Tip for Beginning Photographers: Take Control of Your Flash

It's time to take control of your camera's flash. As wonderful as modern camera technology is, your camera is programmed to make certain assumptions.

Here are three basic assumptions that are programmed into your camera:
  1. If the exposure sensors determine that there's low illumination in the scene at which the camera is pointed, the flash will fire. Your camera has been programmed with the assumption that light from your camera's flash will improve your subject.
  2. If the exposure sensors determine that the scene has bright illumination, the flash won't fire. Camera programming assumes that the flash isn't necessary.
  3. In low light, the flash will fire regardless of the distance from the camera to the subject. After all, it's dark out there.
These performance characteristics make sense, and the programmers that design camera systems have made them work very effectively. The problem is that there are many common photographic situations when you want just the opposite results. Let's look at some specific examples.

Low Light
There are times when you want to take a photograph in low illumination without the flash because of the nature of your subject matter.

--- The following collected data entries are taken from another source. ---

(* ===== verification/RustStr.v ===== *)
(** * RustStr: the part of Rust's [str], [String] and [char] the sources use

    A [char] is its Unicode scalar value and a string is the list of its chars.
    A position that the sources keep as a byte offset on a char boundary is a
    number of chars here wherever only slicing depends on it; where the byte
    count itself matters ([str::len], [floor_char_boundary], UTF-8 decoding) it
    is computed from the UTF-8 width of each char. *)

From Stdlib Require Import ZifyBool.
From S2P Require Import Prelude.
From stdpp Require Import strings pretty.
From Stdlib Require Import Ascii.
From Stdlib Require String.
Export String.StringSyntax.

Abbreviation char := N (only parsing).
Abbreviation str := (list N) (only parsing).

(** ** Literals *)

(** An ASCII string literal. *)
Fixpoint lit (s : String.string) : str :=
  match s with
  | String.EmptyString => []
  | String.String c s => N_of_ascii c :: lit s
  end.
Arguments lit _%_string_scope : simpl never.

Definition nl : char := 10%N.
Definition cr : char := 13%N.
Definition dquote : char := 34%N.
(** U+2026, the ellipsis of the truncation markers *)
Definition ellipsis : char := 8230%N.

(** [{n}] of a [format!] with an unsigned integer. *)
Definition show (n : N) : str := lit (pretty n).

(** ** Character classes *)

Definition in_range (lo hi c : N) : bool := (lo <=? c)%N && (c <=? hi)%N.

(** [char::is_whitespace]: the Unicode [White_Space] property. *)
Definition is_whitespace (c : char) : bool :=
  in_range 9 13 c || (c =? 32)%N || (c =? 133)%N || (c =? 160)%N
  || (c =? 5760)%N || in_range 8192 8202 c || (c =? 8232)%N || (c =? 8233)%N
  || (c =? 8239)%N || (c =? 8287)%N || (c =? 12288)%N.

Definition is_ascii_digit (c : char) : bool := in_range 48 57 c.

Definition ascii_lower (c : char) : char :=
  if in_range 65 90 c then (c + 32)%N else c.
Definition to_ascii_lowercase (s : str) : str := ascii_lower <$> s.
Definition is_ascii_uppercase (c : char) : bool := in_range 65 90 c.
Definition is_ascii_lowercase (c : char) : bool := in_range 97 122 c.
Definition is_ascii_alphabetic (c : char) : bool := is_ascii_uppercase c || is_ascii_lowercase c.
Definition ascii_upper (c : char) : char :=
  if is_ascii_lowercase c then (c - 32)%N else c.

(** ** Equality, prefixes and suffixes *)

Fixpoint str_eqb (s t : str) : bool :=
  match s, t with
  | [], [] => true
  | a :: s, b :: t => (a =? b)%N && str_eqb s t
  | _, _ => false
  end.

Definition eq_ignore_ascii_case (s t : str) : bool :=
  str_eqb (to_ascii_lowercase s) (to_ascii_lowercase t).

Definition is_empty {A} (s : list A) : bool :=
  match s with [] => true | _ => false end.

Fixpoint strip_prefix (p s : str) : option str :=
  match p, s with
  | [], _ => Some s
  | a :: p, b :: s => if (a =? b)%N then strip_prefix p s else None
  | _ :: _, [] => None
  end.

Definition starts_with (p s : str) : bool :=
  match strip_prefix p s with Some _ => true | None => false end.

Definition strip_suffix (p s : str) : option str :=
  reverse <$> strip_prefix (reverse p) (reverse s).
(** How a patch is cut into deltas does not matter. Pushing any sequence of
    deltas leaves the parser in the same state, with the same hunks or the same
    error, as pushing their concatenation at once; so does finishing. *)
Theorem push_deltas_concat (p : StreamingPatchParser) (ds : list str) :
  push_deltas p ds = push_delta p (concat ds)
  /\ finish (push_deltas p ds).1 = finish (push_delta p (concat ds)).1.
Proof. by rewrite push_deltas_eq. Qed.

(** ** Complete lines *)

Lemma push_delta_buffer b st n l d :
  nl ∉ l -> push_delta (mkParser b st n) (l ++ d) = push_delta (mkParser (b ++ l) st n) d.
Proof.
  revert b. induction l as [|c l IH]; intros b Hnl; simpl; [by rewrite app_nil_r|].
  destruct (N.eqb_spec c nl) as [->|?]; [set_solver|].
  rewrite IH by set_solver. by rewrite <- app_assoc.
Qed.

Lemma push_delta_line st n l d :
  line_ok l ->
  push_delta (mkParser [] st n) ((l ++ [nl]) ++ d)
  = match process_line st (n + 1) l with
    | Ok st' => push_delta (mkParser [] st' (n + 1)) d
    | Err e => (mkParser [] st (n + 1), Err e)
    end.
Proof.
  intros [Hnl Hcr]. rewrite <- app_assoc, push_delta_buffer by done.
  simpl. by rewrite Hcr.
Qed.

(** [st] after the lines [ls], the first one having number [n + 1]. *)
Fixpoint run_lines (st : StreamingParserState) (n : N) (ls : list str)
    : result ParseError StreamingParserState :=
  match ls with
  | [] => Ok st
  | l :: ls => st ← process_line st (n + 1) l; run_lines st (n + 1) ls
  end.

When the subject includes candles on a birthday cake, or perhaps lights on a Christmas tree, the result of turning off your flash is a photo that will be taken with a slower shutter speed and no flash. With the flash off, you have to make sure to hold the camera steady to keep your subject sharp. You'll probably get the best results if you use a tripod to steady the camera. If tungsten light bulbs (or candles) provide the illumination in the scene, the color of the image will probably be a warm orange/red tone.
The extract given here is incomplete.